Report every line in the records below that holds the word "simpl".
*** MATERIALS PROVIDED Section Begins ***
Lemma step_loop_time (detectors : list CollisionDetection) dt s s' :
  (forall l, std_sort l ≡ₚ l) ->
  (forall dt s e,
      collision_detectors s = detectors ->
      e ∈ candidate_events ab_find_limit_events dt s -> 0 <= t e) ->
  exits dt s s' ->
  collision_detectors s = detectors ->
  0 <= dt -> dt < DBL_MAX ->
  current_time s' == current_time s + dt.
Proof.
  intros Hperm Hdet.
  induction 1 as [dt s Hdt | dt s h s' Hdt Hs Hh
                 | dt s h s1 s' Hdt Hs Hh _ IH]; intros Hcd Hpos Hmax.
  - apply dlt_false in Hdt. lra.
  - apply dgt_spec in Hh.
    destruct (search_time event_identity calc_event_vel std_sort process_events
                ab_find_limit_events dt s h s' Hs)
      as [(_ & Ht) | (e0 & _ & _ & Hle & _)].
    + rewrite Ht. reflexivity.
    + lra.
  - apply dlt_false in Hh. apply dgt_spec in Hdt.
    pose proof (search_keeps_detectors dt s h s1 Hs) as Hcd1.
    destruct (search_time event_identity calc_event_vel std_sort process_events
                ab_find_limit_events dt s h s1 Hs)
      as [(-> & _) | (e0 & He0 & Hh0 & Hle & Ht)].
    + lra.
    + assert (Hnonneg : 0 <= t e0).
      { destruct (build_event_set_events event_identity std_sort
                    ab_find_limit_events dt s) as [Hev _].
        cbv zeta in Hev. rewrite Hev in He0.
        apply list_elem_of_fmap in He0 as (c & -> & Hc).
        rewrite stamp_time. apply (Hdet dt s); [exact Hcd|].
        rewrite <- (Hperm (candidate_events ab_find_limit_events dt s)).
        exact Hc. }
      assert (Hh_nonneg : 0 <= h).
      { rewrite Hh0. pose proof (Qmult_le_0_compat _ _ Hnonneg (Qlt_le_weak _ _ Hdt)).
        lra. }
      assert (IH' := IH ltac:(rewrite update_coordinates_detectors; cbn [collision_detectors set_qdf]; congruence)
                        ltac:(lra) ltac:(lra)).
      rewrite update_coordinates_time in IH'.
      cbn [current_time set_qdf] in IH'. rewrite Ht in IH'. lra.
Qed.

(** X17.  With candidate events of nonnegative normalized time and a
    sort that permutes, a step of a size between zero and the sentinel
    never moves the time back: when it returns, in however many rounds,
    the current time is not below what it was. *)
Theorem step_never_moves_time_back fuel step_size s r s' :
  (forall l, std_sort l ≡ₚ l) ->
  (forall dt s0 e,
      collision_detectors s0 = collision_detectors s ->
      e ∈ candidate_events ab_find_limit_events dt s0 -> 0 <= t e) ->
  0 <= step_size -> step_size < DBL_MAX ->
  run fuel step_size s = Some (r, s') ->
  current_time s <= current_time s'.
Proof.
  intros Hperm Hdet Hpos Hmax. unfold step. cbv zeta.
  destruct (loop fuel step_size (begin_step ode_both euler_velocity step_size s))
    as [s1|] eqn:Hloop; simpl; [|discriminate].
  intros [= _ <-].
  apply step_loop_fuel_exits in Hloop.
  pose proof (begin_step_keeps step_size s) as (Ht & _ & _ & _ & Hcd & _).
  pose proof (step_loop_time _ _ _ _ Hperm Hdet Hloop Hcd Hpos Hmax) as Htime.
  rewrite Ht in Htime. lra.
Qed.

End StepProperties.

(** ** check_violation *)

Lemma report_pairs_are_no_warnings
    (pairs : list (CollisionGeometry * CollisionGeometry)) :
  List.filter is_warning (map report_pair pairs) = [].
Proof. induction pairs as [|p pairs IH]; simpl; [reflexivity | exact IH]. Qed.

Lemma check_detector_warned_once time st cd :
  warned_once st -> warned_once (check_detector time st cd).
Proof.
  unfold warned_once, check_detector. intros Hst.
  destruct (is_collision cd 0); [|exact Hst].
  cbn [_simulation_violated violation_cerr].
  destruct (_simulation_violated st); cbn [negb].
  - rewrite List.filter_app, report_pairs_are_no_warnings, app_nil_r. exact Hst.
  - rewrite !List.filter_app, report_pairs_are_no_warnings, app_nil_r.
    rewrite length_app, Hst. reflexivity.
Qed.

Lemma check_violation_warned_once time detectors st :
  warned_once st -> warned_once (check_violation time detectors st).
Proof.
  unfold check_violation. revert st.
  induction detectors as [|cd detectors IH]; intros st Hst; simpl; [exact Hst|].
  apply IH, check_detector_warned_once, Hst.
Qed.

Lemma check_violation_flag time detectors st :
  _simulation_violated (check_violation time detectors st)
    = _simulation_violated st
      || existsb (fun cd => is_collision cd 0) detectors.
Proof.
  unfold check_violation. revert st.
  induction detectors as [|cd detectors IH]; intros st; simpl.
  - rewrite orb_false_r. reflexivity.
  - rewrite IH. unfold check_detector.
    destruct (is_collision cd 0); simpl.
    + rewrite orb_true_r. reflexivity.
    + reflexivity.
Qed.

Lemma check_violation_clear time detectors st :
  existsb (fun cd => is_collision cd 0) detectors = false ->
  check_violation time detectors st = st.
Proof.
  unfold check_violation. revert st.
  induction detectors as [|cd detectors IH]; intros st; simpl; [reflexivity|].
  intros Hnone. apply orb_false_iff in Hnone as [Hcd Hrest].
  unfold check_detector at 2. rewrite Hcd. apply IH, Hrest.
Qed.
*** MATERIALS PROVIDED Section Ends ***
OUTPUT
    as [s1|] eqn:Hloop; simpl; [|discriminate].
Proof. induction pairs as [|p pairs IH]; simpl; [reflexivity | exact IH]. Qed.
  induction detectors as [|cd detectors IH]; intros st Hst; simpl; [exact Hst|].
  induction detectors as [|cd detectors IH]; intros st; simpl.
    destruct (is_collision cd 0); simpl.
  induction detectors as [|cd detectors IH]; intros st; simpl; [reflexivity|].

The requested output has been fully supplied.